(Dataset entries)

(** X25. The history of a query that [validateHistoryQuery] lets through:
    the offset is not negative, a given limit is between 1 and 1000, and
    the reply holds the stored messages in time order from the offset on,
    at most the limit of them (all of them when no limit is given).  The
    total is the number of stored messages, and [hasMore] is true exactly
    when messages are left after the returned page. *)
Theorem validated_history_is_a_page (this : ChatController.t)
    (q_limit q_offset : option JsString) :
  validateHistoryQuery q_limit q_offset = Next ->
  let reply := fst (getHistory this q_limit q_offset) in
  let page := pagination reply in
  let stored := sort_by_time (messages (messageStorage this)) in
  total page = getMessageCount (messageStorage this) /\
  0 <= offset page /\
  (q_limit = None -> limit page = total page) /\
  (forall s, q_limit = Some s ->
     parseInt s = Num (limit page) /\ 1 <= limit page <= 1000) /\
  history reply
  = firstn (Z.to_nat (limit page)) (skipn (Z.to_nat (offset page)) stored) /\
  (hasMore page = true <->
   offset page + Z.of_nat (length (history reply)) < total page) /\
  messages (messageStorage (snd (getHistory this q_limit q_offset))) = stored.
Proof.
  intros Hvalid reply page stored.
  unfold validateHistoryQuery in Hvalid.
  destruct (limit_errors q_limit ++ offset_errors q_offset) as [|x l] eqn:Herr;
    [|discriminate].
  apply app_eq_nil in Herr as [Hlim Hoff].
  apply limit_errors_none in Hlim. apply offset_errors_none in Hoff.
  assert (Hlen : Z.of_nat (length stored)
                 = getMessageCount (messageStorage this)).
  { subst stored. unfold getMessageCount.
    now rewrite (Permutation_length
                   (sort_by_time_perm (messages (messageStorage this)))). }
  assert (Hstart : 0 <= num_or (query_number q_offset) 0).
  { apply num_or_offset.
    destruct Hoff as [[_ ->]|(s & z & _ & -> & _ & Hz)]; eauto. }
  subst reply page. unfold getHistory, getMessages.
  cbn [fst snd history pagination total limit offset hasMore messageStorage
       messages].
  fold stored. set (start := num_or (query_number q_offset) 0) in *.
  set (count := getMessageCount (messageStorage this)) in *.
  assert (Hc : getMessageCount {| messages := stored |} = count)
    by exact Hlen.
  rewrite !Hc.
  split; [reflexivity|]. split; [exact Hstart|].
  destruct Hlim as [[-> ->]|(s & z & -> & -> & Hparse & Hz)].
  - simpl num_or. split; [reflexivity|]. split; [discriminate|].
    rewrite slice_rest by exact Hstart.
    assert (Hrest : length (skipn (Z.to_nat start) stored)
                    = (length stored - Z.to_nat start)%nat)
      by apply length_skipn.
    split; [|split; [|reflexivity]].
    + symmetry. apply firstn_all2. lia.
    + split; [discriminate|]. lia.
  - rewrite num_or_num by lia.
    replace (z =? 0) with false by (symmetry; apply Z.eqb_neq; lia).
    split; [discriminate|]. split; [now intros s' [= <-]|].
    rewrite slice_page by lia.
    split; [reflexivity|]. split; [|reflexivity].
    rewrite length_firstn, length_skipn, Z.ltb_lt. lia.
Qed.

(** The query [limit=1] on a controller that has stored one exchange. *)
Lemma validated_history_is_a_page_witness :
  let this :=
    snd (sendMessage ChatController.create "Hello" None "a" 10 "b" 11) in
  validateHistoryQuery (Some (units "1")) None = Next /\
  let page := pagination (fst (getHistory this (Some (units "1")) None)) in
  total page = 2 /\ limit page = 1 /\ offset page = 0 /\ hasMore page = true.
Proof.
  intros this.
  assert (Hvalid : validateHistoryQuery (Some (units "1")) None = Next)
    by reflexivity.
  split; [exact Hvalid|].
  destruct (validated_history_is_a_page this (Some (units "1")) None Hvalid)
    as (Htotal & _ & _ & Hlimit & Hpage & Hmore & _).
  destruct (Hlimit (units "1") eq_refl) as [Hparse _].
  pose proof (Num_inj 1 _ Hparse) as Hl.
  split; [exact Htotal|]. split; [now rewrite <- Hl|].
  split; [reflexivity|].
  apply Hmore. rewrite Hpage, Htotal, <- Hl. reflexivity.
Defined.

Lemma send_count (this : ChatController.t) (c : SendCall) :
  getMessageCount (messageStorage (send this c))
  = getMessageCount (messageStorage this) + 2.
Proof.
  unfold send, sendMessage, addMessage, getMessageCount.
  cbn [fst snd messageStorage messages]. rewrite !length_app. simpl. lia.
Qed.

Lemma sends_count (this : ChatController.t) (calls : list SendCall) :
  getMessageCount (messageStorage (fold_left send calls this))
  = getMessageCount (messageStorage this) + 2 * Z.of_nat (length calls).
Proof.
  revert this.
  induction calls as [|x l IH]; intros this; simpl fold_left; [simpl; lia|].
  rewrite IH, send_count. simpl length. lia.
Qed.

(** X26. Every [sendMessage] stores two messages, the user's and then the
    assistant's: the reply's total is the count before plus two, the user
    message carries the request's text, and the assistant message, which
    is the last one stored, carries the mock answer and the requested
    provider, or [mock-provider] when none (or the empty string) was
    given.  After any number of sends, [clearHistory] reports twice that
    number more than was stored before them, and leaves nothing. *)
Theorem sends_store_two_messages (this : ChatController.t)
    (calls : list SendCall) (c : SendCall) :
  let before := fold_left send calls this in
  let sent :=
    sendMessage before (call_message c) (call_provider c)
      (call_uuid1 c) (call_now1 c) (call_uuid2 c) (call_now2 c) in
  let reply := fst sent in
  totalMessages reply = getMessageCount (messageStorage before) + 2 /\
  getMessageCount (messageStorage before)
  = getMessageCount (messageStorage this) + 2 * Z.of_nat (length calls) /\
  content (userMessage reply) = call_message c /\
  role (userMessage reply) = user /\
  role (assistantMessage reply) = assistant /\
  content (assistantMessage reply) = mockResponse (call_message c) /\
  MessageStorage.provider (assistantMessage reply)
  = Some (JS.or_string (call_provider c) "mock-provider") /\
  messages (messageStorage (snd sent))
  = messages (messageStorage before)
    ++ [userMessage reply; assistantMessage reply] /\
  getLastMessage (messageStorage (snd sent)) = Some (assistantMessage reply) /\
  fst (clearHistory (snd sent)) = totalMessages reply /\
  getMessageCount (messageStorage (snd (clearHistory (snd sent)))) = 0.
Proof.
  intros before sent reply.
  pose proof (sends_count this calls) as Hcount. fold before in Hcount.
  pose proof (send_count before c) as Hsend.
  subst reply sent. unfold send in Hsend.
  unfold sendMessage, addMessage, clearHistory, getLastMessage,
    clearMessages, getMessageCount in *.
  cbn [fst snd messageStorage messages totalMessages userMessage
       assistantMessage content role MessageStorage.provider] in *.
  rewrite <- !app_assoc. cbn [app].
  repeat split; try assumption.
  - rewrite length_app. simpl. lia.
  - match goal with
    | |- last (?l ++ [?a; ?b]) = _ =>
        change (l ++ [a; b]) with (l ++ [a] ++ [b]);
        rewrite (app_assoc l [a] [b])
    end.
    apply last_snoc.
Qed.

== WHAT THE TASK REQUIRES ==
Repeat the full set of records above character for character.

== ANSWER SPACE ==
(** X25. The history of a query that [validateHistoryQuery] lets through:
    the offset is not negative, a given limit is between 1 and 1000, and
    the reply holds the stored messages in time order from the offset on,
    at most the limit of them (all of them when no limit is given).  The
    total is the number of stored messages, and [hasMore] is true exactly
    when messages are left after the returned page. *)
Theorem validated_history_is_a_page (this : ChatController.t)
    (q_limit q_offset : option JsString) :
  validateHistoryQuery q_limit q_offset = Next ->
  let reply := fst (getHistory this q_limit q_offset) in
  let page := pagination reply in
  let stored := sort_by_time (messages (messageStorage this)) in
  total page = getMessageCount (messageStorage this) /\
  0 <= offset page /\
  (q_limit = None -> limit page = total page) /\
  (forall s, q_limit = Some s ->
     parseInt s = Num (limit page) /\ 1 <= limit page <= 1000) /\
  history reply
  = firstn (Z.to_nat (limit page)) (skipn (Z.to_nat (offset page)) stored) /\
  (hasMore page = true <->
   offset page + Z.of_nat (length (history reply)) < total page) /\
  messages (messageStorage (snd (getHistory this q_limit q_offset))) = stored.
Proof.
  intros Hvalid reply page stored.
  unfold validateHistoryQuery in Hvalid.
  destruct (limit_errors q_limit ++ offset_errors q_offset) as [|x l] eqn:Herr;
    [|discriminate].
  apply app_eq_nil in Herr as [Hlim Hoff].
  apply limit_errors_none in Hlim. apply offset_errors_none in Hoff.
  assert (Hlen : Z.of_nat (length stored)
                 = getMessageCount (messageStorage this)).
  { subst stored. unfold getMessageCount.
    now rewrite (Permutation_length
                   (sort_by_time_perm (messages (messageStorage this)))). }
  assert (Hstart : 0 <= num_or (query_number q_offset) 0).
  { apply num_or_offset.
    destruct Hoff as [[_ ->]|(s & z & _ & -> & _ & Hz)]; eauto. }
  subst reply page. unfold getHistory, getMessages.
  cbn [fst snd history pagination total limit offset hasMore messageStorage
       messages].
  fold stored. set (start := num_or (query_number q_offset) 0) in *.
  set (count := getMessageCount (messageStorage this)) in *.
  assert (Hc : getMessageCount {| messages := stored |} = count)
    by exact Hlen.
  rewrite !Hc.
  split; [reflexivity|]. split; [exact Hstart|].
  destruct Hlim as [[-> ->]|(s & z & -> & -> & Hparse & Hz)].
  - simpl num_or. split; [reflexivity|]. split; [discriminate|].
    rewrite slice_rest by exact Hstart.
    assert (Hrest : length (skipn (Z.to_nat start) stored)
                    = (length stored - Z.to_nat start)%nat)
      by apply length_skipn.
    split; [|split; [|reflexivity]].
    + symmetry. apply firstn_all2. lia.
    + split; [discriminate|]. lia.
  - rewrite num_or_num by lia.
    replace (z =? 0) with false by (symmetry; apply Z.eqb_neq; lia).
    split; [discriminate|]. split; [now intros s' [= <-]|].
    rewrite slice_page by lia.
    split; [reflexivity|]. split; [|reflexivity].
    rewrite length_firstn, length_skipn, Z.ltb_lt. lia.
Qed.

(** The query [limit=1] on a controller that has stored one exchange. *)
Lemma validated_history_is_a_page_witness :
  let this :=
    snd (sendMessage ChatController.create "Hello" None "a" 10 "b" 11) in
  validateHistoryQuery (Some (units "1")) None = Next /\
  let page := pagination (fst (getHistory this (Some (units "1")) None)) in
  total page = 2 /\ limit page = 1 /\ offset page = 0 /\ hasMore page = true.
Proof.
  intros this.
  assert (Hvalid : validateHistoryQuery (Some (units "1")) None = Next)
    by reflexivity.
  split; [exact Hvalid|].
  destruct (validated_history_is_a_page this (Some (units "1")) None Hvalid)
    as (Htotal & _ & _ & Hlimit & Hpage & Hmore & _).
  destruct (Hlimit (units "1") eq_refl) as [Hparse _].
  pose proof (Num_inj 1 _ Hparse) as Hl.
  split; [exact Htotal|]. split; [now rewrite <- Hl|].
  split; [reflexivity|].
  apply Hmore. rewrite Hpage, Htotal, <- Hl. reflexivity.
Defined.

Lemma send_count (this : ChatController.t) (c : SendCall) :
  getMessageCount (messageStorage (send this c))
  = getMessageCount (messageStorage this) + 2.
Proof.
  unfold send, sendMessage, addMessage, getMessageCount.
  cbn [fst snd messageStorage messages]. rewrite !length_app. simpl. lia.
Qed.

Lemma sends_count (this : ChatController.t) (calls : list SendCall) :
  getMessageCount (messageStorage (fold_left send calls this))
  = getMessageCount (messageStorage this) + 2 * Z.of_nat (length calls).
Proof.
  revert this.
  induction calls as [|x l IH]; intros this; simpl fold_left; [simpl; lia|].
  rewrite IH, send_count. simpl length. lia.
Qed.

(** X26. Every [sendMessage] stores two messages, the user's and then the
    assistant's: the reply's total is the count before plus two, the user
    message carries the request's text, and the assistant message, which
    is the last one stored, carries the mock answer and the requested
    provider, or [mock-provider] when none (or the empty string) was
    given.  After any number of sends, [clearHistory] reports twice that
    number more than was stored before them, and leaves nothing. *)
Theorem sends_store_two_messages (this : ChatController.t)
    (calls : list SendCall) (c : SendCall) :
  let before := fold_left send calls this in
  let sent :=
    sendMessage before (call_message c) (call_provider c)
      (call_uuid1 c) (call_now1 c) (call_uuid2 c) (call_now2 c) in
  let reply := fst sent in
  totalMessages reply = getMessageCount (messageStorage before) + 2 /\
  getMessageCount (messageStorage before)
  = getMessageCount (messageStorage this) + 2 * Z.of_nat (length calls) /\
  content (userMessage reply) = call_message c /\
  role (userMessage reply) = user /\
  role (assistantMessage reply) = assistant /\
  content (assistantMessage reply) = mockResponse (call_message c) /\
  MessageStorage.provider (assistantMessage reply)
  = Some (JS.or_string (call_provider c) "mock-provider") /\
  messages (messageStorage (snd sent))
  = messages (messageStorage before)
    ++ [userMessage reply; assistantMessage reply] /\
  getLastMessage (messageStorage (snd sent)) = Some (assistantMessage reply) /\
  fst (clearHistory (snd sent)) = totalMessages reply /\
  getMessageCount (messageStorage (snd (clearHistory (snd sent)))) = 0.
Proof.
  intros before sent reply.
  pose proof (sends_count this calls) as Hcount. fold before in Hcount.
  pose proof (send_count before c) as Hsend.
  subst reply sent. unfold send in Hsend.
  unfold sendMessage, addMessage, clearHistory, getLastMessage,
    clearMessages, getMessageCount in *.
  cbn [fst snd messageStorage messages totalMessages userMessage
       assistantMessage content role MessageStorage.provider] in *.
  rewrite <- !app_assoc. cbn [app].
  repeat split; try assumption.
  - rewrite length_app. simpl. lia.
  - match goal with
    | |- last (?l ++ [?a; ?b]) = _ =>
        change (l ++ [a; b]) with (l ++ [a] ++ [b]);
        rewrite (app_assoc l [a] [b])
    end.
    apply last_snoc.
Qed.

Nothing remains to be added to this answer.